> _Problem description_
Work out how many lines in the data below contain "suffice", and state that count with nothing added.
=======
(* ===== verification/FdtRwTheorems.v ===== *)
(** * libfdt: theorems about the read-write calls

    Every call of [fdt_rw.c] on a blob of version 17 whose blocks are in order
    edits the tree (or the reservation map) as it says and nothing else, or
    reports why not; packing and opening keep everything. *)

From stdpp Require Import base option list strings.
From S2P Require Import Prelude.
From S2P Require Import BranchHash.
From S2P Require Import FdtBase.
From S2P Require Import FdtTags.
From S2P Require Import FdtTree.
From S2P Require Import FdtRead.
From S2P Require Import FdtReadFacts.
From S2P Require Import FdtCheck.
From S2P Require Import FdtWrite.
From S2P Require Import FdtWriteFacts.
From S2P Require Import FdtFinish.
From S2P Require Import FdtRoundtrip.
From S2P Require Import FdtInplace.
From S2P Require Import FdtRw.
From S2P Require Import FdtEdit.
From S2P Require Import FdtRwFacts.
From S2P Require Import FdtMove.
From S2P Require Import FdtDemo.

(** ** A blob with free room *)

Lemma demo_rw : rw_ok demo.
Proof. constructor; [apply demo_complete|by_eval..]. Qed.

Lemma demo_rsv : rsv_list demo [(16, 32)].
Proof.
  constructor; [|by_eval..]. intros [|i] e Hi; [|done]. injection Hi as <-. split; [split|]; by_eval.
Qed.

Definition demo_open : list Z := Eval vm_compute in
  match fdt_open_into demo 0 320 with Ret (_, m) => m | _ => [] end.

Lemma demo_open_ok : rw_ok demo_open /\ rsv_list demo_open [(16, 32)] /\ tree_at demo_open demo_items.
Proof.
  pose proof (open_into_ok demo [(16, 32)] demo_items _ (blocks_rw _ _ _ demo_rw demo_rsv demo_tree_at) 0 320
    ltac:(by left) ltac:(lia) ltac:(by_eval)) as H.
  rewrite decide_True in H by by_eval. destruct H as (m' & E & H1 & H2 & H3 & _).
  assert (m' = demo_open) as -> by (vm_compute in E; vm_compute; congruence). by split_and!.
Qed.

(** ** Properties *)

(** C23: Editing properties edits the tree.  On a node of a blob of version 17 with
    its blocks in order, [fdt_delprop] takes the named property out of the tree,
    [fdt_setprop] gives it the new value, whatever its size, and
    [fdt_appendprop] extends its value; where the room does not suffice they
    report it and leave the blob as it was.  When the node has no such property,
    [fdt_delprop] reports that, and the other two put one in front of the node's
    contents, or report that there is no room and leave the tree as it was. *)
Theorem rw_property_edits m c o nname body name :
  rw_ok m -> tree_at m (plug c [INode o nname body]) -> valid_str name -> vsize name < 2 ^ 30 ->
  (forall before off val after, body = before ++ IProp off name val :: after -> find_prop name body = Some (off, name, val) ->
    let edited ts := plug_erased c [DNode nname (erase_all before ++ ts ++ erase_all after)] in
    (exists m', fdt_delprop m o name = Ret (0, m') /\ edits_to m' (edited [])) /\
    forall val', bytes_ok val' -> vsize val + vsize val' < 2 ^ 30 ->
      (exists err m', fdt_setprop m o name val' = Ret (err, m') /\
        if decide (data_end m + (align4 (vsize val') - align4 (vsize val)) <= total m)
        then err = 0 /\ edits_to m' (edited [DProp name val']) else err = - FDT_ERR_NOSPACE /\ m' = m) /\
      (exists err m', fdt_appendprop m o name val' = Ret (err, m') /\
        if decide (data_end m + (align4 (vsize val + vsize val') - align4 (vsize val)) <= total m)
        then err = 0 /\ edits_to m' (edited [DProp name (val ++ val')]) else err = - FDT_ERR_NOSPACE /\ m' = m)) /\
  (find_prop name body = None ->
    fdt_delprop m o name = Ret (- FDT_ERR_NOTFOUND, m) /\
    forall val, bytes_ok val -> vsize val < 2 ^ 30 ->
      property_added m c o nname body name (fdt_setprop m o name val) val /\
      property_added m c o nname body name (fdt_appendprop m o name val) val).
Proof.
  intros Hrw Htree Hn Hl. split.
  - intros before off val after -> Hf edited. split; [exact (delprop_tree m Hrw c o nname before after off name val Htree Hf)|].
    intros val' Hb Hl'. pose proof (vsize_nonneg val). split.
    + apply (setprop_replace_tree m Hrw c o nname before after off name val Htree Hf); [done|lia].
    + apply (appendprop_extend_tree m Hrw c o nname before after off name val Htree Hf); done.
  - intros Hf. split.
    + unfold fdt_delprop. rewrite rw_guard by done. by rewrite (get_property_missing m Hrw c o nname body name Htree Hf).
    + intros val Hb Hv. split; [by apply setprop_add_tree|by apply appendprop_add_tree].
Qed.


(** The context of the node [mem] of the demonstration blob. *)
Definition mem_ctx : ctx := Inside [] 0 [] (Here (take 2 demo_body) [demo_aliases]) [].

Lemma rw_property_edits_witness :
  (exists m', fdt_delprop demo_open 92 (str "phandle") = Ret (0, m') /\
    edits_to m' (plug_erased mem_ctx [DNode (str "mem") []])) /\
  (exists m', fdt_setprop demo_open 92 (str "phandle") (be32 7 ++ be32 8) = Ret (0, m') /\
    edits_to m' (plug_erased mem_ctx [DNode (str "mem") [DProp (str "phandle") (be32 7 ++ be32 8)]])) /\
  fdt_delprop demo_open 92 (str "reg") = Ret (- FDT_ERR_NOTFOUND, demo_open).
Proof.
  destruct demo_open_ok as (Hrw & _ & Htree).
  destruct (rw_property_edits demo_open mem_ctx 92 (str "mem") [IProp 100 (str "phandle") (be32 2)] (str "phandle"))
    as [H _]; [done|exact Htree|apply valid_strb; by_eval|by_eval|].
  destruct (H [] 100 (be32 2) [] eq_refl ltac:(by_eval)) as [H1 H2].
  destruct (H2 (be32 7 ++ be32 8)) as [(err & m' & E & H3) _]; [apply bytes_okb; by_eval|by_eval|].
  rewrite decide_True in H3 by by_eval. destruct H3 as [-> H3].
  destruct (rw_property_edits demo_open mem_ctx 92 (str "mem") [IProp 100 (str "phandle") (be32 2)] (str "reg"))
    as [_ H']; [done|exact Htree|apply valid_strb; by_eval|by_eval|].
  split; [exact H1|]. split; [exists m'; split; [exact E|exact H3]|]. apply H'. by_eval.
Defined.

(** ** Nodes *)

(** C30: Editing nodes edits the tree.  On a blob of version 17 with its blocks in
    order, [fdt_del_node] takes the node with its contents out of the tree,
    [fdt_set_name] renames it, and [fdt_add_subnode] puts an empty node behind
    its properties, unless a child of that name exists, and returns the offset
    the new node has in the tree, where every item behind it has moved by the
    size of its tokens and no other item has; where the room does not suffice
    they report it and leave the blob as it was. *)
Theorem rw_node_edits m c o nname body name :
  rw_ok m -> tree_at m (plug c [INode o nname body]) -> valid_str name -> vsize name < 2 ^ 29 ->
  (exists m', fdt_del_node m o = Ret (0, m') /\ edits_to m' (plug_erased c [])) /\
  (exists err m', fdt_set_name m o name = Ret (err, m') /\
    if decide (data_end m + (align4 (vsize name + 1) - align4 (vsize nname + 1)) <= total m)
    then err = 0 /\ edits_to m' (plug_erased c [DNode name (erase_all body)])
    else err = - FDT_ERR_NOSPACE /\ m' = m) /\
  (forall before after, body = before ++ after -> forallb is_prop before = true ->
    match after with [] => True | it :: _ => is_prop it = false end ->
    match List.find (child_matches m name) body with
    | Some _ => fdt_add_subnode m o name = Ret (- FDT_ERR_EXISTS, m)
    | None =>
        if decide (data_end m + (8 + align4 (vsize name + 1)) <= total m)
        then let L := 8 + align4 (vsize name + 1) in
          exists p m', fdt_add_subnode m o name = Ret (p, m') /\ 0 <= p /\
          tree_at m' (plug (shift_ctx L c) [INode o nname (before ++ INode p name [] :: map (shift L) after)]) /\
          edits_to m' (plug_erased c [DNode nname (erase_all before ++ DNode name [] :: erase_all after)])
        else fdt_add_subnode m o name = Ret (- FDT_ERR_NOSPACE, m)
    end).
Proof.
  intros Hrw Htree Hv Hl. refine (conj _ (conj _ _)).
  - by eapply del_node_tree.
  - apply set_name_tree; done || lia.
  - intros before after -> Hps Haft.
    pose proof (add_subnode_tree m c o nname before after name Hrw Htree Hps Haft Hv Hl) as H.
    destruct (List.find _ _); [exact H|]. case_decide; [|exact H].
    destruct H as (p & m' & E & Hp & Hm'). exists p, m'. do 3 (split; [done || apply Hm'|]).
    by apply (inserted_edits m' (8 + align4 (vsize name + 1)) c o nname before [INode p name [] ] after).
Qed.

Lemma rw_node_edits_witness :
  (exists m', fdt_del_node demo_open 92 = Ret (0, m') /\ edits_to m' (plug_erased mem_ctx [])) /\
  (exists m', fdt_add_subnode demo_open 92 (str "bank") = Ret (116, m') /\
    tree_at m' (plug (shift_ctx 16 mem_ctx)
      [INode 92 (str "mem") [IProp 100 (str "phandle") (be32 2); INode 116 (str "bank") [] ] ]) /\
    edits_to m' (plug_erased mem_ctx [DNode (str "mem") [DProp (str "phandle") (be32 2); DNode (str "bank") []]])).
Proof.
  destruct demo_open_ok as (Hrw & _ & Htree).
  destruct (rw_node_edits demo_open mem_ctx 92 (str "mem") [IProp 100 (str "phandle") (be32 2)] (str "bank"))
    as (H1 & _ & H3); [done|exact Htree|apply valid_strb; by_eval|by_eval|].
  split; [exact H1|]. specialize (H3 [IProp 100 (str "phandle") (be32 2)] [] eq_refl eq_refl I).
  change (List.find _ _) with (@None item) in H3. cbv beta iota in H3. rewrite decide_True in H3 by by_eval.
  destruct H3 as (p & m' & E & _ & Ht & He). exists m'.
  assert (match fdt_add_subnode demo_open 92 (str "bank") with Ret (r, _) => r | _ => 0 end = 116) as Hp by by_eval.
  rewrite E in Hp. subst p. split; [exact E|]. split; [exact Ht|exact He].
Defined.

(** ** The blocks *)

(** The reservation map is a list.  [fdt_num_mem_rsv] counts its entries,
    [fdt_add_mem_rsv] appends one when there is room and [fdt_del_mem_rsv]
    deletes the one at an index that exists; the tree stays the same at the same
    offsets.  [fdt_pack] keeps tree and reservations in the smallest size. *)
Theorem rw_blocks m rs its :
  rw_ok m -> rsv_list m rs -> tree_at m its ->
  fdt_num_mem_rsv m = Ret (vsize rs) /\
  (forall addr size, 0 <= addr < 2 ^ 64 -> 0 < size < 2 ^ 64 ->
    if decide (data_end m + 16 <= total m)
    then exists m', fdt_add_mem_rsv m addr size = Ret (0, m') /\ rw_ok m' /\ rsv_list m' (rs ++ [(addr, size)]) /\ tree_at m' its
    else fdt_add_mem_rsv m addr size = Ret (- FDT_ERR_NOSPACE, m)) /\
  (forall n, 0 <= n ->
    if decide (n < vsize rs)
    then exists m', fdt_del_mem_rsv m n = Ret (0, m') /\ rw_ok m' /\
      rsv_list m' (take (Z.to_nat n) rs ++ drop (S (Z.to_nat n)) rs) /\ tree_at m' its
    else fdt_del_mem_rsv m n = Ret (- FDT_ERR_NOTFOUND, m)) /\
  exists m', fdt_pack m = Ret (0, m') /\ rw_ok m' /\ rsv_list m' rs /\ tree_at m' its /\
    total m' = data_end m' /\ total m' = 40 + 16 * (vsize rs + 1) + word m 36 + word m 32 /\ total m' <= total m.
Proof.
  intros Hrw Hl Htree. refine (conj _ (conj _ (conj _ _))).
  - by apply num_mem_rsv_list.
  - intros addr size Ha Hs. by apply add_mem_rsv_ok.
  - intros n Hn. by apply del_mem_rsv_ok.
  - by apply pack_ok.
Qed.

Lemma rw_blocks_witness :
  (exists m', fdt_add_mem_rsv demo_open 64 128 = Ret (0, m') /\ rsv_list m' [(16, 32); (64, 128)] /\ tree_at m' demo_items) /\
  (exists m', fdt_del_mem_rsv demo_open 0 = Ret (0, m') /\ rsv_list m' [] /\ tree_at m' demo_items) /\
  exists m', fdt_pack demo_open = Ret (0, m') /\ tree_at m' demo_items /\ total m' = 261.
Proof.
  destruct demo_open_ok as (Hrw & Hrsv & Htree).
  destruct (rw_blocks demo_open [(16, 32)] demo_items) as (_ & H1 & H2 & m3 & E3 & _ & _ & T3 & _ & S3 & _); [done..|].
  specialize (H1 64 128 ltac:(lia) ltac:(lia)). rewrite decide_True in H1 by by_eval.
  specialize (H2 0 ltac:(lia)). rewrite decide_True in H2 by by_eval.
  destruct H1 as (m1 & E1 & _ & R1 & T1). destruct H2 as (m2 & E2 & _ & R2 & T2).
  split; [exists m1; exact (conj E1 (conj R1 T1))|]. split; [exists m2; exact (conj E2 (conj R2 T2))|]. exists m3. split; [exact E3|]. split; [exact T3|]. refine (eq_trans S3 _). by_eval.
Defined.

(** C34: Opening a blob into a buffer makes it editable.  For a blob of version 16
    or 17 with its blocks in any order, [fdt_open_into] on the blob's own place or
    on memory behind it succeeds exactly when there is room (twice, when blocks
    out of order are rearranged in place), and leaves a blob of version 17 with
    its blocks in order, the same reservations and the same tree at the same
    offsets, of the size of the buffer.  Its boot CPU is that of the source,
    except when blocks out of order are rearranged in place: then the field is
    whatever stood behind the old blob. *)
Theorem open_into_correct m rs its S buf bufsize :
  blocks m rs its S -> buf = 0 \/ total m <= buf -> 0 <= bufsize < 2 ^ 31 - 1 -> buf + bufsize <= vsize m ->
  if decide (space_needed m rs S buf <= bufsize)
  then exists m', fdt_open_into m buf bufsize = Ret (0, m') /\
    rw_ok (from m' buf) /\ rsv_list (from m' buf) rs /\ tree_at (from m' buf) its /\ total (from m' buf) = bufsize /\
    word (from m' buf) 28 = (if negb (in_order m rs S) && (buf =? 0) then word m (total m + 28) else word m 28)
  else fdt_open_into m buf bufsize = Ret (- FDT_ERR_NOSPACE, m).
Proof. intros Hbk Hbuf Hs Hin. by apply (open_into_ok m rs its S Hbk buf bufsize). Qed.

(** A blob whose strings stand before its structure, started on CPU 7, with room
    behind it. *)
Definition swapped : list Z := Eval vm_compute in
  flat_map be32 [FDT_MAGIC; 80; 64; 56; 40; 17; 16; 7; 2; 16] ++ replicate 16 0 ++ str "x" ++ replicate 7 0 ++
  flat_map be32 [FDT_BEGIN_NODE; 0; FDT_END_NODE; FDT_END] ++ replicate 120 0.

Lemma swapped_blocks : blocks swapped [] [INode 0 [] []] 16.
Proof.
  constructor; [|by_eval| |by_eval|by_eval| |by_eval|split; by_eval|split; by_eval].
  - constructor; [constructor|..]; try by_eval; [apply bytes_okb; by_eval|eval_range].
  - intros i e Hi. by rewrite lookup_nil in Hi.
  - exists 12, 16. split; [|split; [tok_eval|split; by_eval]].
    apply (at_node swapped 0 [] 5 [] 8 12); [tok_eval|by_eval|apply at_nil|tok_eval|by_eval|apply at_nil].
Qed.

Lemma open_into_correct_witness :
  (exists m', fdt_open_into demo 0 320 = Ret (0, m') /\ tree_at (from m' 0) demo_items /\ total (from m' 0) = 320) /\
  (exists m', fdt_open_into swapped 0 200 = Ret (0, m') /\ tree_at (from m' 0) [INode 0 [] []] /\
    word swapped 28 = 7 /\ word (from m' 0) 28 = 0) /\
  fdt_open_into swapped 0 153 = Ret (- FDT_ERR_NOSPACE, swapped).
Proof.
  pose proof (open_into_correct demo [(16, 32)] demo_items _ 0 320 (blocks_rw _ _ _ demo_rw demo_rsv demo_tree_at)
    ltac:(by left) ltac:(lia) ltac:(by_eval)) as H1.
  pose proof (open_into_correct swapped [] [INode 0 [] []] 16 0 200 swapped_blocks
    ltac:(by left) ltac:(lia) ltac:(by_eval)) as H2.
  pose proof (open_into_correct swapped [] [INode 0 [] []] 16 0 153 swapped_blocks
    ltac:(by left) ltac:(lia) ltac:(by_eval)) as H3.
  rewrite decide_True in H1 by by_eval. rewrite decide_True in H2 by by_eval. rewrite decide_False in H3 by (vm_compute; intros H0; by apply H0).
  destruct H1 as (m1 & E1 & _ & _ & T1 & S1 & _). destruct H2 as (m2 & E2 & _ & _ & T2 & _ & B2).
  split; [exists m1; exact (conj E1 (conj T1 S1))|]. split; [|exact H3].
  exists m2. split; [exact E2|]. split; [exact T2|]. split; [reflexivity|]. refine (eq_trans B2 _). by_eval.
Defined.

(** The empty tree.  In a buffer of at least 80 bytes [fdt_create_empty_tree]
    succeeds and leaves an editable blob of the size of the buffer, without
    reservations, whose tree is a root without contents. *)
Theorem empty_tree_correct buf T :
  bytes_ok buf -> T <= vsize buf -> vsize buf < INT32_MAX -> 80 <= T ->
  exists m its, fdt_create_empty_tree buf T = Ret (0, m) /\ rw_ok m /\ rsv_list m [] /\ total m = T /\
    tree_at m its /\ erase_all its = [DNode [] []].
Proof. apply create_empty_tree_ok. Qed.

Lemma empty_tree_correct_witness :
  exists m its, fdt_create_empty_tree (replicate 100 7) 90 = Ret (0, m) /\ total m = 90 /\ tree_at m its.
Proof.
  destruct (empty_tree_correct (replicate 100 7) 90) as (m & its & E & _ & _ & T & H & _);
    [apply bytes_okb; by_eval|by_eval|by_eval|by_eval|]. exists m, its. exact (conj E (conj T H)).
Defined.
=======
> _Output_
2